[Collected data]
────────────────────────────────────────

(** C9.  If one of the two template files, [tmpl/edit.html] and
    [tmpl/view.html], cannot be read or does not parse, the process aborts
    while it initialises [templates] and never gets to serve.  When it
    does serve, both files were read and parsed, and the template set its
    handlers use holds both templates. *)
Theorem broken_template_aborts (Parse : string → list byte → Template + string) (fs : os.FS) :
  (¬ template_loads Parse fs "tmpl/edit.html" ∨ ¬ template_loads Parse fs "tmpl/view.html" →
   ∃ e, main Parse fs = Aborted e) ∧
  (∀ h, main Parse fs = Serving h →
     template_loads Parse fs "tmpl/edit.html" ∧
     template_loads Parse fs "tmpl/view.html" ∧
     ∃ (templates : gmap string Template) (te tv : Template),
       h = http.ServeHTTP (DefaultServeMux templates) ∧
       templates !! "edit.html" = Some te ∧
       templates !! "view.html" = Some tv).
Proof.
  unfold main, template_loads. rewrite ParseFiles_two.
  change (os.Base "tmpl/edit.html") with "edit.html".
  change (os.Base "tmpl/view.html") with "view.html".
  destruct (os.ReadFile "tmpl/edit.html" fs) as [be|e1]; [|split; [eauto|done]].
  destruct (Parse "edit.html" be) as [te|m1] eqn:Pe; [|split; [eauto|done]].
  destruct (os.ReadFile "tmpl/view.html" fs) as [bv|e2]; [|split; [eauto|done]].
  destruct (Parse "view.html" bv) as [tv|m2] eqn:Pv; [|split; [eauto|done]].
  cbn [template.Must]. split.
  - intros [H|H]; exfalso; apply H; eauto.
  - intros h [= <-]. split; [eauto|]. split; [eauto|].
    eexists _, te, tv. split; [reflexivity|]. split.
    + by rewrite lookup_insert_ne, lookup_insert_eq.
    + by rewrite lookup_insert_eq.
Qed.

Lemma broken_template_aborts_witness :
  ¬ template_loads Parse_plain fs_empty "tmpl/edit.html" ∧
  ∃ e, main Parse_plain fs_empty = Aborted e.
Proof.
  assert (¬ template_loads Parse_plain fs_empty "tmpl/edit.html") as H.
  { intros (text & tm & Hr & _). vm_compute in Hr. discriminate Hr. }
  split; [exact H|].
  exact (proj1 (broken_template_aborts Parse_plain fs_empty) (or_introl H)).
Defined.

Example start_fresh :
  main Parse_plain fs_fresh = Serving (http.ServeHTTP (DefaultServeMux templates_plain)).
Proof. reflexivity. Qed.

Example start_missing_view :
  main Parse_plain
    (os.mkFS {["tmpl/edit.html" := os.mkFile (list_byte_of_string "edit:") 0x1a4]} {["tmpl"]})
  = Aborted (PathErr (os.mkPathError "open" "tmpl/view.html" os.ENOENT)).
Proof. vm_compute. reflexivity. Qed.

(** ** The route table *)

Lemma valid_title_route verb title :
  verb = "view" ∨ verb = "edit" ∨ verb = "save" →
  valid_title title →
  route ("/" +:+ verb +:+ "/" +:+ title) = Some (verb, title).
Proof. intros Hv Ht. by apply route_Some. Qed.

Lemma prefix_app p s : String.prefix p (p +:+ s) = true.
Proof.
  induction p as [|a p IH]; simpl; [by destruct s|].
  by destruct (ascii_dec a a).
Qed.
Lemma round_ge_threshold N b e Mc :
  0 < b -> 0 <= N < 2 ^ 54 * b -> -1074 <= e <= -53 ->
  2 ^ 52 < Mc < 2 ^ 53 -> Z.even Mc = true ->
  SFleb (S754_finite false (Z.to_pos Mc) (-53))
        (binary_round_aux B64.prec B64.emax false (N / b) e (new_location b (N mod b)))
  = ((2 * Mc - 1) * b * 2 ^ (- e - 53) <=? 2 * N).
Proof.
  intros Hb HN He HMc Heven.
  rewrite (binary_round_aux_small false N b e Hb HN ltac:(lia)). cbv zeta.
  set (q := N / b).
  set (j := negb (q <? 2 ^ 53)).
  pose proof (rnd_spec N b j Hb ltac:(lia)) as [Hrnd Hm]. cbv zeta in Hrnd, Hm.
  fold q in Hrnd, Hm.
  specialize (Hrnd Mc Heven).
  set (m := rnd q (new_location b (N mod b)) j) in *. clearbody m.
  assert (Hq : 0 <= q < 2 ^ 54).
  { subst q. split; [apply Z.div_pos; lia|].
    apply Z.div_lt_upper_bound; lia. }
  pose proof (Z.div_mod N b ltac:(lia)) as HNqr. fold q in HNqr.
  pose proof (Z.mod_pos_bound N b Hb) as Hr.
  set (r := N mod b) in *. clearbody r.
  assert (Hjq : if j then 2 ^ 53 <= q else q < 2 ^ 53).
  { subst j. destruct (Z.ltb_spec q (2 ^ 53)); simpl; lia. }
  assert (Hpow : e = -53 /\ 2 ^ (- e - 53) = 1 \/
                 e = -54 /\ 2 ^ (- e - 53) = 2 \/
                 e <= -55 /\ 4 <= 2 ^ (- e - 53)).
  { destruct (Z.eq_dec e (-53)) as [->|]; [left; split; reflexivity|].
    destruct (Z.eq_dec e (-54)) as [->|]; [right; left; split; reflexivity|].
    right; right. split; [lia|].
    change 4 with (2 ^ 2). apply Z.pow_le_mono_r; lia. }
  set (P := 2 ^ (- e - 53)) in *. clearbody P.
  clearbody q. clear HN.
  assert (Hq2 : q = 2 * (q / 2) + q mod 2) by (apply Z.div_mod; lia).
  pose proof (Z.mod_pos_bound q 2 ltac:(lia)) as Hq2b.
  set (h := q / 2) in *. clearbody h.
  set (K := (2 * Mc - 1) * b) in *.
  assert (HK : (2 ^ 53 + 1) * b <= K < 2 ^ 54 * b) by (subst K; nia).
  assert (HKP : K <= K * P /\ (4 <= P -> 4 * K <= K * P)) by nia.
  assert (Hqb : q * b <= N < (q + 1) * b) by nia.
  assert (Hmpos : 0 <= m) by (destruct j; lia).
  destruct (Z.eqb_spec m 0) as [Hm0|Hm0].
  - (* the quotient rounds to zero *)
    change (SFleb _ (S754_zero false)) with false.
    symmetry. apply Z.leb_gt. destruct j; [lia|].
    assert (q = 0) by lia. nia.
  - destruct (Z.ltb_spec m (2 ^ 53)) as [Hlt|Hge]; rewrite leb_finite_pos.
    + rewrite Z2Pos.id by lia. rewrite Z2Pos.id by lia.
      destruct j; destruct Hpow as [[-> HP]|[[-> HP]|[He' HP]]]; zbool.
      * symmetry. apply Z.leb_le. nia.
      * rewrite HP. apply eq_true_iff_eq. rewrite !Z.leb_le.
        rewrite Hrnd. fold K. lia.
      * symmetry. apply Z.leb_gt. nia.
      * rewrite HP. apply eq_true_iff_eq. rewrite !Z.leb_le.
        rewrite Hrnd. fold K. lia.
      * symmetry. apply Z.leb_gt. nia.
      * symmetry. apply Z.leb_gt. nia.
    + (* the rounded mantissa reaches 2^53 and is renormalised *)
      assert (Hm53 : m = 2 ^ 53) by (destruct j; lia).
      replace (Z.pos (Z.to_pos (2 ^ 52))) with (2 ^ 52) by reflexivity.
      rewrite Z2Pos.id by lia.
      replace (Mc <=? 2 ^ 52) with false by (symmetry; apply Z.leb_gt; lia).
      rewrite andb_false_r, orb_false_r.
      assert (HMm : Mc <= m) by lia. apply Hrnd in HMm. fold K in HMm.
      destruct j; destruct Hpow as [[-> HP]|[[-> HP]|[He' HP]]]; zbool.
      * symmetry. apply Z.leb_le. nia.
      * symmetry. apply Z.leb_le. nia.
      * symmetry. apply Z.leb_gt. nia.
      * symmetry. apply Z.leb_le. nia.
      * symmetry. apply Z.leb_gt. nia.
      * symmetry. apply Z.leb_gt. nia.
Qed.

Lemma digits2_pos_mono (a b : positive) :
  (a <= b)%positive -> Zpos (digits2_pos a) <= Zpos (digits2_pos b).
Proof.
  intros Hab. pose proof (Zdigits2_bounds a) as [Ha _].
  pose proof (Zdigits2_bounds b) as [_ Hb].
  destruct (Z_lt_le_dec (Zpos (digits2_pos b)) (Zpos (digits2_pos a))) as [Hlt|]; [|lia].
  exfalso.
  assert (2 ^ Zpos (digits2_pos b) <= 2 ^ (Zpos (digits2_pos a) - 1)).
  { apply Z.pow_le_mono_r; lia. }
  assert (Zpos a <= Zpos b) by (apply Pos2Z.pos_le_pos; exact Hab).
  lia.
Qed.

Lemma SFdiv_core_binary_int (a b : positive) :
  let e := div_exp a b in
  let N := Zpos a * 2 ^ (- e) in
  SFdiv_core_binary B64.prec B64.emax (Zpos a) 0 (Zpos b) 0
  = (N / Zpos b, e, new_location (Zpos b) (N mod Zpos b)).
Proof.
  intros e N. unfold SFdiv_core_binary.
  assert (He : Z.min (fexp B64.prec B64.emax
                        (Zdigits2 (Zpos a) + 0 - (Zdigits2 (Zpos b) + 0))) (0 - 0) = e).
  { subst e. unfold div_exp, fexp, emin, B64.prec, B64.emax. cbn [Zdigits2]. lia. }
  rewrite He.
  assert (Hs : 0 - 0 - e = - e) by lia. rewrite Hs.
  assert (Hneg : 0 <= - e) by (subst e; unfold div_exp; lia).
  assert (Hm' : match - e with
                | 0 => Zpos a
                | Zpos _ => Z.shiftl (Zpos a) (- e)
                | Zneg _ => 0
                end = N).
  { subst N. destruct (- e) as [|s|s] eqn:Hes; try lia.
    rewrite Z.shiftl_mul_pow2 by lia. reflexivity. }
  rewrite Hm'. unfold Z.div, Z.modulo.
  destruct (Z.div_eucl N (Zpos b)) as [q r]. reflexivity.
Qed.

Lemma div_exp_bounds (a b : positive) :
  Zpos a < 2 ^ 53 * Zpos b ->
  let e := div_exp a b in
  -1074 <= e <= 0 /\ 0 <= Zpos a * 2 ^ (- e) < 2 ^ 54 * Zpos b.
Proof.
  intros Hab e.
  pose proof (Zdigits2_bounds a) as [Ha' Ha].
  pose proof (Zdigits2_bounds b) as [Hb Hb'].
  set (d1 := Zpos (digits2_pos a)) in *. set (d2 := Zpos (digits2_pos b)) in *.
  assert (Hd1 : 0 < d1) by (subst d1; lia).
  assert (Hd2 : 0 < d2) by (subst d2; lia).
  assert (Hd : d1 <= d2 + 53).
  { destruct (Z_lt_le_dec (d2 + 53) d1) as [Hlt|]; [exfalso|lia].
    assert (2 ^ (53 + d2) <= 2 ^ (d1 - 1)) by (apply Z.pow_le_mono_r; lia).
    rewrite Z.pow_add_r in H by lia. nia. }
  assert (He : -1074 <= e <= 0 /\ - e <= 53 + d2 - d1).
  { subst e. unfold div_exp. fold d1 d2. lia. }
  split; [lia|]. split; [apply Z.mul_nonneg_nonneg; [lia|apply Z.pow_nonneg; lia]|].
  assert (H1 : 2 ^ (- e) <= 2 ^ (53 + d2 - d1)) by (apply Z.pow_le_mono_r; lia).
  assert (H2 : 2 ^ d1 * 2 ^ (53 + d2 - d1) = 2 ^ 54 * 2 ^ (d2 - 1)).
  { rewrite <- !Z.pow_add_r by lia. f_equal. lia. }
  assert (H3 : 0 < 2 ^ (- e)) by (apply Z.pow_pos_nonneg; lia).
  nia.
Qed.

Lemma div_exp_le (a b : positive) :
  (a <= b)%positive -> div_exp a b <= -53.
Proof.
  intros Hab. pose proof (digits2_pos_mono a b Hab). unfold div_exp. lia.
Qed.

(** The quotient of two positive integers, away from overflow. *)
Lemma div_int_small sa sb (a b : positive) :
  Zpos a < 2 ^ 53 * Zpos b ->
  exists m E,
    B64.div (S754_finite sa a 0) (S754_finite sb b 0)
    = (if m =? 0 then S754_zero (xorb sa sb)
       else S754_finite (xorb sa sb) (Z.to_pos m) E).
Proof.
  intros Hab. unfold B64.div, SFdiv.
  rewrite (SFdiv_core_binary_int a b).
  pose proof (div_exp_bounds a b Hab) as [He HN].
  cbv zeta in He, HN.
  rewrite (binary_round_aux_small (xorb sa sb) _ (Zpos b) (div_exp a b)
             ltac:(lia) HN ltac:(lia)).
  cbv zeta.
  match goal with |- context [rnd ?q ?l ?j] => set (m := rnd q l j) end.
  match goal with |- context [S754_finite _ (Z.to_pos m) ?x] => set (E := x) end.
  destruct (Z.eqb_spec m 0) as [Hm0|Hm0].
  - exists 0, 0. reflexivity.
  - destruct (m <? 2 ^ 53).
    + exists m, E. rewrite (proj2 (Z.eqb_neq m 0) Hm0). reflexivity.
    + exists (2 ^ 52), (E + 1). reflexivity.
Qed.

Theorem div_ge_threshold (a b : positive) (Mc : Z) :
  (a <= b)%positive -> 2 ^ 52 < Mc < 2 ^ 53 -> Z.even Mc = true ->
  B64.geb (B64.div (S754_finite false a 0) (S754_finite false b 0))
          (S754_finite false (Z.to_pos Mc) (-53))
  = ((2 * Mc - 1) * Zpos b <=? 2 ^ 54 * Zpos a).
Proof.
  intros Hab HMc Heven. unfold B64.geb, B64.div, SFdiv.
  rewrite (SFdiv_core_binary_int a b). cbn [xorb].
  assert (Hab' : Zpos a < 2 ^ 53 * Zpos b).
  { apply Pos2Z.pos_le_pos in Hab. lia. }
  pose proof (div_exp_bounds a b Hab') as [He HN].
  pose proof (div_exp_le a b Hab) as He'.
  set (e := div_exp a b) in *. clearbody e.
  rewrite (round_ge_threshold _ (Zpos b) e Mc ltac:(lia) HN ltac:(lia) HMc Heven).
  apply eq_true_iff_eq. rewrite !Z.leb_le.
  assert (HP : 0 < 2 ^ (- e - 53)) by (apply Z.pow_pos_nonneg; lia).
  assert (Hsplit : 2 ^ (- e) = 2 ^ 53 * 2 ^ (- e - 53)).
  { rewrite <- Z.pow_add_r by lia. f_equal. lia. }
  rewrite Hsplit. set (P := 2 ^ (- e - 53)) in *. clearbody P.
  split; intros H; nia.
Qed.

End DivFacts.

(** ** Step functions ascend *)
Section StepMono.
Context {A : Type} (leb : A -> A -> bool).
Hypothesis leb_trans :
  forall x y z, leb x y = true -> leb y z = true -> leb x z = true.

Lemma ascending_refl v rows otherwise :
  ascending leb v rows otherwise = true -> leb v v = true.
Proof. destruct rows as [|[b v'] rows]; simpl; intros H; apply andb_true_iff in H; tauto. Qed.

────────────────────────────────────────

• Work instruction
The reply should hold only the lines from the top of the records through the line that has "while it initialises", each one exact.

• Exercise answer
(** C9.  If one of the two template files, [tmpl/edit.html] and
    [tmpl/view.html], cannot be read or does not parse, the process aborts
    while it initialises [templates] and never gets to serve.  When it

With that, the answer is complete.